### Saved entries
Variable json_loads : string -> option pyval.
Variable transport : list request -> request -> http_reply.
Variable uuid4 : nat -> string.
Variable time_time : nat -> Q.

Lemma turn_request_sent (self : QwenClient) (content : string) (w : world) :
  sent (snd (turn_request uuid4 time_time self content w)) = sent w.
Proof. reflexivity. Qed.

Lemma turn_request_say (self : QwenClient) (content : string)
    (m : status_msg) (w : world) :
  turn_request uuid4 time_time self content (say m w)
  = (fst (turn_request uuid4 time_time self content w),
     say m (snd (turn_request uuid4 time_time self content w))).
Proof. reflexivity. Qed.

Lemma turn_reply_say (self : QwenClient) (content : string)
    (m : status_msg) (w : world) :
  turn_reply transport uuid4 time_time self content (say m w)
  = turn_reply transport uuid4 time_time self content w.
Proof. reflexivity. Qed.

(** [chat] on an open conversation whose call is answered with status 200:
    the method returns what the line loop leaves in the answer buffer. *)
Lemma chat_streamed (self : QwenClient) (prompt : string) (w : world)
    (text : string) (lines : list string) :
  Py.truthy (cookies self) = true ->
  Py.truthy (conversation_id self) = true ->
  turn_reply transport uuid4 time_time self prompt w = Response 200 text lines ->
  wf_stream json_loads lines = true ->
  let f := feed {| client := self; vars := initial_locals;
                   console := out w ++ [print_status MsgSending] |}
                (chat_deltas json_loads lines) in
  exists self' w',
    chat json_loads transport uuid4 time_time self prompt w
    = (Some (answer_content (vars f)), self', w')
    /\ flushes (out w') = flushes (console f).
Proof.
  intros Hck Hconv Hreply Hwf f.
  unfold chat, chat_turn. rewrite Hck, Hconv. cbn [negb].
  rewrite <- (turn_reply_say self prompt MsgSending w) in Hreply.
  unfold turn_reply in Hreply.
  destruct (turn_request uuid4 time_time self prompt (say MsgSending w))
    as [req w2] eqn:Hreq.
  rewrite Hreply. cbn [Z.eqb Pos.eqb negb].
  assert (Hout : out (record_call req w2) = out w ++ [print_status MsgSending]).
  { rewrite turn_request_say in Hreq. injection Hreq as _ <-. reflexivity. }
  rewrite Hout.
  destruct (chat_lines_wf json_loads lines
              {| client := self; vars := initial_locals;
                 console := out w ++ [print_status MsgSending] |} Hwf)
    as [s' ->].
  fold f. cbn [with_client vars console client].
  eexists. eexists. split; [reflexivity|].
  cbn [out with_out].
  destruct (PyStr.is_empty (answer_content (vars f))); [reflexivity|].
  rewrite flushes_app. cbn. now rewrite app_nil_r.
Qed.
--
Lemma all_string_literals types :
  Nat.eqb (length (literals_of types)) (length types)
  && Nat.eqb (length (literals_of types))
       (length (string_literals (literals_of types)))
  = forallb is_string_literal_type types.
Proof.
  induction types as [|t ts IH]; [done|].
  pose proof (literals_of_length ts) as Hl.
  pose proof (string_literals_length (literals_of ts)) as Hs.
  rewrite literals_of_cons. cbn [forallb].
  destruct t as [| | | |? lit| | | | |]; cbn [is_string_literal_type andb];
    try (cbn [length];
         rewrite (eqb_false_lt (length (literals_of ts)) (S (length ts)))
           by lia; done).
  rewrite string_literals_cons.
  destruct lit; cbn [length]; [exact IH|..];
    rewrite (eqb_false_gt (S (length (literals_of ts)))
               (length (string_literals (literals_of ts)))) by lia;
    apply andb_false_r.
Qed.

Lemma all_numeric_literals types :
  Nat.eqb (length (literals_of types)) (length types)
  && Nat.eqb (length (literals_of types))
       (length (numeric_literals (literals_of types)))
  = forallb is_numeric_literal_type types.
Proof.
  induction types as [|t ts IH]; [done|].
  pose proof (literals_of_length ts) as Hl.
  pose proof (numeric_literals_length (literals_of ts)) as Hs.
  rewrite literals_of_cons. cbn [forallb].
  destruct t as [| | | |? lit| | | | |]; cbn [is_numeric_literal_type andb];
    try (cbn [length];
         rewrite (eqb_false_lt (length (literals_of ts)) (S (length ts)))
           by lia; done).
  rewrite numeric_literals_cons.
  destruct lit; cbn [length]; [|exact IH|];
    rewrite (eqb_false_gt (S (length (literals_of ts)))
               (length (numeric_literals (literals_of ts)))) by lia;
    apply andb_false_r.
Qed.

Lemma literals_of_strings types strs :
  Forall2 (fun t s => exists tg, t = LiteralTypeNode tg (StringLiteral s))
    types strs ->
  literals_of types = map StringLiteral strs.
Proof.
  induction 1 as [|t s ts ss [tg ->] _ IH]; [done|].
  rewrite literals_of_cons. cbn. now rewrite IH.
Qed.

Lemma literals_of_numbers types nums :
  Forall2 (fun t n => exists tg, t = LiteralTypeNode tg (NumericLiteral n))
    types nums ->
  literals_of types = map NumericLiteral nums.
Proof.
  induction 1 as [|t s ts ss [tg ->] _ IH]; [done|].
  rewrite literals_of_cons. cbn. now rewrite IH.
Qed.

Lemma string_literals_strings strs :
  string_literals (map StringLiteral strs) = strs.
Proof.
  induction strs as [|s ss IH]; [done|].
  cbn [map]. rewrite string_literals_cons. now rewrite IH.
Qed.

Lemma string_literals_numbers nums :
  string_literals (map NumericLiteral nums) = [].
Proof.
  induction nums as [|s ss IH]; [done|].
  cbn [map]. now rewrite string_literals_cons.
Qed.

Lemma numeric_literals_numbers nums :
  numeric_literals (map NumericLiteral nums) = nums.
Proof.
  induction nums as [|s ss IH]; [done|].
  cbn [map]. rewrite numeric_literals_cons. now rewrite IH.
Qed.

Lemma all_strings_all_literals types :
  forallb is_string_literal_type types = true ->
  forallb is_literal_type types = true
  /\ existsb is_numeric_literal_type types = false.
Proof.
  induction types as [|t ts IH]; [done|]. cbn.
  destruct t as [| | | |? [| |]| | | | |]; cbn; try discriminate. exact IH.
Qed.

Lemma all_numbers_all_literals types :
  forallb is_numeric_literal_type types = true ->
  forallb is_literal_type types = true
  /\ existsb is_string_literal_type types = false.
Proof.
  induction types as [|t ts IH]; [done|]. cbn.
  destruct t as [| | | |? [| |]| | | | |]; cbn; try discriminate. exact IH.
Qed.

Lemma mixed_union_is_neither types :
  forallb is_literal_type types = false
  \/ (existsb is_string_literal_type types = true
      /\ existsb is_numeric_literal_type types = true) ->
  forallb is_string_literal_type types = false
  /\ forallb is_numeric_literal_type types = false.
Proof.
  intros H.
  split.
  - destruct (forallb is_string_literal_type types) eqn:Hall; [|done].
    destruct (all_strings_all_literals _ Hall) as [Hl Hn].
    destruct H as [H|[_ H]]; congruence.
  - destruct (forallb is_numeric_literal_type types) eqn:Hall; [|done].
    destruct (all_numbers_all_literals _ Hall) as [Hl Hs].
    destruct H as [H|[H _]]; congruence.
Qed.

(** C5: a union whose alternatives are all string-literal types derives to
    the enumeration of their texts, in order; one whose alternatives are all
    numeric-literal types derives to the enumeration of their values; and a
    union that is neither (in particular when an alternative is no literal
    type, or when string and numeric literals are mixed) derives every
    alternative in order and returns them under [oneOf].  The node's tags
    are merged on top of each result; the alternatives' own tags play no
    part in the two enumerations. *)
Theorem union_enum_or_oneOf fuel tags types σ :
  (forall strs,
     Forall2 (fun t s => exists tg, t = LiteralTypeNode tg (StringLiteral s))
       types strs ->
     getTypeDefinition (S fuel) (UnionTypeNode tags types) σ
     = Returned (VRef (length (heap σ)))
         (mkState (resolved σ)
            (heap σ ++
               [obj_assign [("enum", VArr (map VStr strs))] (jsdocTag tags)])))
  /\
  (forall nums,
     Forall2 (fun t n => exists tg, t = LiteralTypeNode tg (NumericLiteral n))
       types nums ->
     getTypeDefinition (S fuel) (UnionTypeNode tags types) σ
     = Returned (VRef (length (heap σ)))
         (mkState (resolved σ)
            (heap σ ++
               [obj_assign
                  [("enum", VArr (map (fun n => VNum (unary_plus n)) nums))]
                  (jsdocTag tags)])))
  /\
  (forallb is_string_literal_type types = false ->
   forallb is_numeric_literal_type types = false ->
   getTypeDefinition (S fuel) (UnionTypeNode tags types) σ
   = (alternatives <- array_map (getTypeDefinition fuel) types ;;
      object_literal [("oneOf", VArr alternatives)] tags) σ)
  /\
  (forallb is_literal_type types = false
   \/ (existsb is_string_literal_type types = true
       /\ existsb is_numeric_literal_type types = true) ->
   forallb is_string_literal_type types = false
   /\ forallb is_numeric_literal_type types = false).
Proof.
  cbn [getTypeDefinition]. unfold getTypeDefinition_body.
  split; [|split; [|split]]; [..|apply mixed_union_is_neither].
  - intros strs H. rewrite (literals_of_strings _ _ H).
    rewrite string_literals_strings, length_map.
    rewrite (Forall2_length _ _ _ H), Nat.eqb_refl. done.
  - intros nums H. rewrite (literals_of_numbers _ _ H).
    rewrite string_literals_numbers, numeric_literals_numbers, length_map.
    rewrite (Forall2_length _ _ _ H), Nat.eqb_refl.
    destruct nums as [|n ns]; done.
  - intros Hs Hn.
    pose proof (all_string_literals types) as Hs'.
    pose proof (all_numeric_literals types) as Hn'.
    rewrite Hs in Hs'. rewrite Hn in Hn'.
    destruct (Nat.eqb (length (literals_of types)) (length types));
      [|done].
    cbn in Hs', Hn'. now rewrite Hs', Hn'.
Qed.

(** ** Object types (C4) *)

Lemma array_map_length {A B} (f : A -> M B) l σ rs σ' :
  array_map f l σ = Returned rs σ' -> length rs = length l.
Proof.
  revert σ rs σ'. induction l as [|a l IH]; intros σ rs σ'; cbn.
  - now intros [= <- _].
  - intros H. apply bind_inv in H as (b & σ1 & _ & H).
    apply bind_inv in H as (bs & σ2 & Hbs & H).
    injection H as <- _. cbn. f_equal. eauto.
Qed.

### The problem
Could you reproduce exactly the lines of the entries above, from the one with "(fst (turn_request uuid4" through the one with "turn_reply transport uuid4 time_time self content (say", and nothing else?

### Task response
  = (fst (turn_request uuid4 time_time self content w),
     say m (snd (turn_request uuid4 time_time self content w))).
Proof. reflexivity. Qed.

Lemma turn_reply_say (self : QwenClient) (content : string)
    (m : status_msg) (w : world) :
  turn_reply transport uuid4 time_time self content (say m w)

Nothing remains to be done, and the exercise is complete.